What is expected: Return every record exactly as it appears. Leave nothing out.

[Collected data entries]

BEGIN

(* ===== verification/RelayClient.v ===== *)
(** * RelayClient: the Relay process

    Models [crates/owlmux-relay/src/main.rs]: its options, the token, the host
    key confirmation, the enrollment conversation, the tunnel handshake and
    the loop of an established tunnel.  The terminal, the local SSH port and
    the websocket are inputs; the identity file is RelayState's. *)

From S2P Require Import Prelude Text Secrets RelayProtocol Wire Session Ssh RelayState.

Inductive RelayError : Type :=
| Input | StateMessage (text : bytes) | StateFile (e : StateError) | Protocol | Transport
| Remote (code : bytes).
Global Instance RelayError_eq_dec : EqDecision RelayError.
Proof. solve_decision. Defined.

(** Times in seconds. *)
Definition TUNNEL_INBOUND_TIMEOUT : Z := 45.

(** ** Options *)

Inductive Command : Type := Start | Enroll | Run | Reset.
Global Instance Command_eq_dec : EqDecision Command.
Proof. solve_decision. Defined.

Record Options : Type := {
  command : Command; server : option bytes; state_path : bytes; account : option bytes;
  confirm_ready : bool; expected_host_key_sha256 : option bytes;
}.

(** The options as they are collected. *)
Record Parsed : Type := {
  p_server : option bytes; p_state : option bytes; p_account : option bytes; p_ready : bool;
  p_expected : option bytes;
}.
Definition nothing_parsed : Parsed :=
  {| p_server := None; p_state := None; p_account := None; p_ready := false; p_expected := None |}.

Definition is_some {A} (o : option A) : bool := match o with Some _ => true | None => false end.

Definition validate_command_options (command : Command) (server account : option bytes)
    (confirm_ready : bool) (expected : option bytes) : result bytes unit :=
  match command with
  | Start => if negb (is_some server) then Err (lit "--server is required for start") else Ok tt
  | Enroll =>
      if negb (is_some server) then Err (lit "--server is required for enrollment")
      else if negb (is_some account) then Err (lit "--account is required for enrollment")
      else Ok tt
  | Run =>
      if negb (is_some server) then Err (lit "--server is required for run")
      else if is_some account || confirm_ready || is_some expected
      then Err (lit "run accepts only --server and --state") else Ok tt
  | Reset =>
      if is_some server || is_some account || confirm_ready || is_some expected
      then Err (lit "reset accepts only --state") else Ok tt
  end.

END

Expected output:
(* ===== verification/RelayClient.v ===== *)
(** * RelayClient: the Relay process

    Models [crates/owlmux-relay/src/main.rs]: its options, the token, the host
    key confirmation, the enrollment conversation, the tunnel handshake and
    the loop of an established tunnel.  The terminal, the local SSH port and
    the websocket are inputs; the identity file is RelayState's. *)

From S2P Require Import Prelude Text Secrets RelayProtocol Wire Session Ssh RelayState.

Inductive RelayError : Type :=
| Input | StateMessage (text : bytes) | StateFile (e : StateError) | Protocol | Transport
| Remote (code : bytes).
Global Instance RelayError_eq_dec : EqDecision RelayError.
Proof. solve_decision. Defined.

(** Times in seconds. *)
Definition TUNNEL_INBOUND_TIMEOUT : Z := 45.

(** ** Options *)

Inductive Command : Type := Start | Enroll | Run | Reset.
Global Instance Command_eq_dec : EqDecision Command.
Proof. solve_decision. Defined.

Record Options : Type := {
  command : Command; server : option bytes; state_path : bytes; account : option bytes;
  confirm_ready : bool; expected_host_key_sha256 : option bytes;
}.

(** The options as they are collected. *)
Record Parsed : Type := {
  p_server : option bytes; p_state : option bytes; p_account : option bytes; p_ready : bool;
  p_expected : option bytes;
}.
Definition nothing_parsed : Parsed :=
  {| p_server := None; p_state := None; p_account := None; p_ready := false; p_expected := None |}.

Definition is_some {A} (o : option A) : bool := match o with Some _ => true | None => false end.

Definition validate_command_options (command : Command) (server account : option bytes)
    (confirm_ready : bool) (expected : option bytes) : result bytes unit :=
  match command with
  | Start => if negb (is_some server) then Err (lit "--server is required for start") else Ok tt
  | Enroll =>
      if negb (is_some server) then Err (lit "--server is required for enrollment")
      else if negb (is_some account) then Err (lit "--account is required for enrollment")
      else Ok tt
  | Run =>
      if negb (is_some server) then Err (lit "--server is required for run")
      else if is_some account || confirm_ready || is_some expected
      then Err (lit "run accepts only --server and --state") else Ok tt
  | Reset =>
      if is_some server || is_some account || confirm_ready || is_some expected
      then Err (lit "reset accepts only --state") else Ok tt
  end.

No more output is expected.